Так, описанный выше кластер C01 включал исключительно образцы BG-рекомбинанта от мужчин, инфицированных половым путем. Учитывая, что вирусы в этих образцах были генетически близки вариантам ВИЧ-1, циркулирующим в среде МСМ в Западной Европе [15], можно предположить вероятный гомосексуальный путь передачи для всех упомянутых пациентов.
Кластеры C14, C15 и C16 были образованы образцами B Western, также полученными только от мужчин. Среди 14 образцов этих кластеров 7 были получены от МСМ, 2 – от пациентов с гетеросексуальным путем инфицирования, 4 – от пациентов с неуточненным половым путем передачи ВИЧ-1 и 1 – от ПИН. Тем не менее можно предположить, что пациенты, образцы от которых образовали кластеры C14–C16, в реальности относятся к МСМ или контактировали с источниками вируса из этой уязвимой группы.

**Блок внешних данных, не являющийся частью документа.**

(** X6: More pings never delay the arrival: with further pings in the table the
    resolver still finds an arrival, and none later than before. *)
Theorem find_arrival_time_more_pings gps_data more tech_id job_lat job_lon
    scheduled_time t :
  find_arrival_time gps_data tech_id job_lat job_lon scheduled_time = Some t ->
  exists t',
    find_arrival_time (gps_data ++ more) tech_id job_lat job_lon scheduled_time
    = Some t'
    /\ t' <= t.
Proof.
  intros H. rewrite find_arrival_time_concat, H.
  destruct (find_arrival_time more _ _ _ _) as [t2 |]; simpl.
  - exists (Z.min t t2). split; [reflexivity | lia].
  - exists t. split; [reflexivity | lia].
Qed.

Lemma find_arrival_time_more_pings_witness :
  exists t',
    find_arrival_time ([ping_1] ++ pings_T) "T" 37.0 (-122.0) (at_clock 9 0)
    = Some t'
    /\ t' <= at_clock 9 12.
Proof.
  apply (find_arrival_time_more_pings [ping_1] pings_T "T" 37.0%R (-122.0)%R
           (at_clock 9 0) (at_clock 9 12)).
  apply (find_arrival_time_some_intro [ping_1] "T" _ _ _ ping_1).
  - now left.
  - split.
    + unfold in_window, ping_1, at_clock, midnight_2024_01_01, Timedelta_hours.
      simpl. split; [reflexivity | lia].
    + unfold at_site, ping_1. simpl latitude. simpl longitude.
      apply calculate_distance_le; lra.
  - intros q [<- | []] _. lia.
Defined.

(** Two tables with the same pings give the same result. *)
Lemma find_arrival_time_same_pings gps_data gps_data' tech_id job_lat job_lon
    scheduled_time :
  (forall p, In p gps_data <-> In p gps_data') ->
  find_arrival_time gps_data tech_id job_lat job_lon scheduled_time
  = find_arrival_time gps_data' tech_id job_lat job_lon scheduled_time.
Proof.
  intros Hsame.
  pose proof (find_arrival_time_cases gps_data tech_id job_lat job_lon scheduled_time) as H.
  destruct (find_arrival_time gps_data _ _ _ _) as [t |]; symmetry.
  - destruct H as [(p & Hp & Hqual & <-) Hmin].
    apply find_arrival_time_some_intro; [now apply Hsame | assumption |].
    intros q Hin Hqq. apply Hmin; [now apply Hsame | assumption].
  - apply find_arrival_time_none_iff. intros q Hin Hqq.
    apply (H q); [now apply Hsame | assumption].
Qed.
(** * ilp-kit: the payments controller (api/actions/send.js)

    A shallow embedding of [PaymentsController]: the four route handlers
    [getHistory], [putResource], [quote] and [setup], the Payment model
    objects they build, and the table they are saved to.

    The controller is produced by [PaymentsControllerFactory], which
    receives its collaborators (utils, spsp, the ledger behind it, the
    database) as arguments.  The embedding keeps that shape: a record
    [Collaborators] is passed to every handler.  A collaborator answers
    from a state of its own, of an arbitrary type [X], so the theorems hold
    whatever the ledger, the resolver or the database driver do. *)

From Stdlib Require Import ZArith String Ascii List Lia.
From stdpp Require Import base option list strings gmap.

Local Open Scope string_scope.

(** ** JavaScript values used by the controller *)

(** [String.prototype.toLowerCase], on the ASCII letters.  The controller
    applies it to a string that has passed the Uuid check only. *)
Definition lower_ascii (c : ascii) : ascii :=
  let n := nat_of_ascii c in
  if (65 <=? n)%nat && (n <=? 90)%nat then ascii_of_nat (n + 32) else c.

Fixpoint toLowerCase (s : string) : string :=
  match s with
  | EmptyString => EmptyString
  | String c r => String (lower_ascii c) (toLowerCase r)
  end.

(** A property that was never assigned reads [undefined]: [None]. *)
Definition is_defined {A} (o : option A) : bool :=
  match o with Some _ => true | None => false end.

(** ** Errors *)

(** The failures a request can end with: those the specification names,
    the one [request.validateUriParameter] raises, and any other exception
    (a database driver error, for instance). *)
Inductive Error : Type :=
  | InvalidDestinationError
  | DestinationUnreachableError
  | InvalidQuoteRequestError
  | QuoteUnavailableError
  | InvalidLedgerAccountError
  | LedgerInsufficientFundsError
  | InvalidUriParameterError
  | OtherError (msg : string).

(** ** Data model *)

Module User.
Record t : Type := mk { id : Z; username : string }.

(** Modelled from the spec: [User.findOne({where: {username: name}})] of
    the user model, which is not among the sources: the lookup of the
    destination user, the first user of that name if there is one. *)
Definition findOne (name : string) (table : list t) : option t :=
  snd <$> list_find (λ u, username u = name) table.
End User.

Inductive PaymentState : Type := pending | success | failed.

Global Instance PaymentState_eq_dec : EqDecision PaymentState.
Proof. solve_decision. Defined.

Module Payment.
(** The columns of the payments table; a column that was never set is
    [None]. *)
Record t : Type := mk {
  id : option string;
  source_user : option Z;
  source_account : option string;
  destination_user : option Z;
  destination_account : option string;
  source_amount : option string;
  destination_amount : option string;
  transfer : option string;
  message : option string;
  execution_condition : option string;
  state : option PaymentState
}.

(** [new Payment()]: no column set. *)
Definition new : t :=
  mk None None None None None None None None None None None.

(** One property of [data] laid over the same property of the object. *)
Definition over {A} (new_value old_value : option A) : option A :=
  match new_value with
  | Some v => Some v
  | None => old_value
  end.

(** Modelled from the spec: [setDataExternal] of the model base class,
    which is not among the sources.  The specification calls the update
    a merge: every property that [data] defines replaces the object's,
    every other property of the object is kept. *)
Definition setDataExternal (data p : t) : t :=
  mk (over (id data) (id p))
     (over (source_user data) (source_user p))
     (over (source_account data) (source_account p))
     (over (destination_user data) (destination_user p))
     (over (destination_account data) (destination_account p))
     (over (source_amount data) (source_amount p))
     (over (destination_amount data) (destination_amount p))
     (over (transfer data) (transfer p))
     (over (message data) (message p))
     (over (execution_condition data) (execution_condition p))
     (over (state data) (state p)).

(** A model object in the controller's hands: its properties, and the
    row of the table it was read from ([None] for an object made with
    [new Payment()] that has not been written yet). *)
Record instance : Type := Instance { row : option nat; fields : t }.

Definition has_condition (c : string) (p : t) : Prop :=
  execution_condition p = Some c.

Global Instance has_condition_dec c p : Decision (has_condition c p).
Proof. unfold has_condition. apply _. Defined.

Лишь 9 из 140 (6,43%) кластеров были образованы образцами из разных стран. Тем не менее описанные выше кластеры C14 и С16 включали в себя образцы из Армении и России, что говорит об эпидемиологической связи этих пациентов, несмотря на трансграничные ограничения.
Следует упомянуть, что 15 из 48 обнаруженных уникальных рекомбинантных форм также образовывали кластеры, что служило дополнительным подтверждением рекомбинационного анализа. В частности, кластеры образовывали 2/15 образцов URF1, 4/9 URF2 (2 кластера по 2 образца), 3/7 образцов URF3, 2/3 образцов URF4 и 2/3 образцов URF5.
Обсуждение
Наше исследование подтверждает общий для стран ВЕЦА тренд к постепенному увеличению доли гетеросексуального пути передачи ВИЧ-1 в регионе и сокращению доли ПИН в эпидемии ВИЧ-инфекции.
Отмечаемая в последние годы активная циркуляция рекомбинантных форм вируса, равно как и выявление новых уникальных рекомбинантов, вызывают опасения. Рекомбинация является одним из значимых факторов вирусного разнообразия, позволяющих вирусу уклоняться от действия иммунной системы и вырабатывать лекарственную устойчивость (через рекомбинацию между различными резистентными вариантами). Кроме того, некоторые рекомбинантные формы ВИЧ-1 имеют настолько многообразный мозаичный геном, что это затрудняет их исследование, искажая результаты анализа генетического родства или установления ближайшего общего предка [3]. В своем исследовании мы отмечаем большое количество случаев инфекции CRF63_02A1 в регионе Центральной Азии, что влияет на генетическое разнообразие ВИЧ-1 во всем регионе. При этом 56 образцов CRF63_02A1, давших сомнительный результат генотипирования с помощью HIVBlast, указывают как на общую генетическую гетерогенность этого рекомбинанта, так и на то, что современные приложения для автоматического генотипирования ВИЧ-1 пока несовершенны. А выявленные нами 48 образцов уникальных рекомбинантных форм свидетельствуют о постоянном процессе генетической изменчивости вируса в человеческой популяции.
Несмотря на то что более 20% исследованных нами образцов образовывали молекулярные кластеры, было сформировано небольшое число «смешанных» кластеров (6,43%), включавших в себя образцы из разных стран. Это может быть связано с различиями в плотности выборок образцов в каждой из стран-участниц исследования, так как сбор образцов и их анализ проводились неравномерно. При этом описанный в литературе ранее [11, 29] и частично подтвержденный нами факт стирания границ между странами и уязвимыми группами указывает на интенсификацию распространения инфекции в регионе и влияние на этот процесс трудовой миграции. Это требует дополнительных усилий от правительств и органов здравоохранения всех стран СНГ по предотвращению распространения вируса.
Заключение
Полученные результаты диктуют необходимость дальнейшего исследования генетического разнообразия ВИЧ-1 в регионе ВЕЦА и надзора за генерацией и распространением новых рекомбинантных форм ВИЧ-1.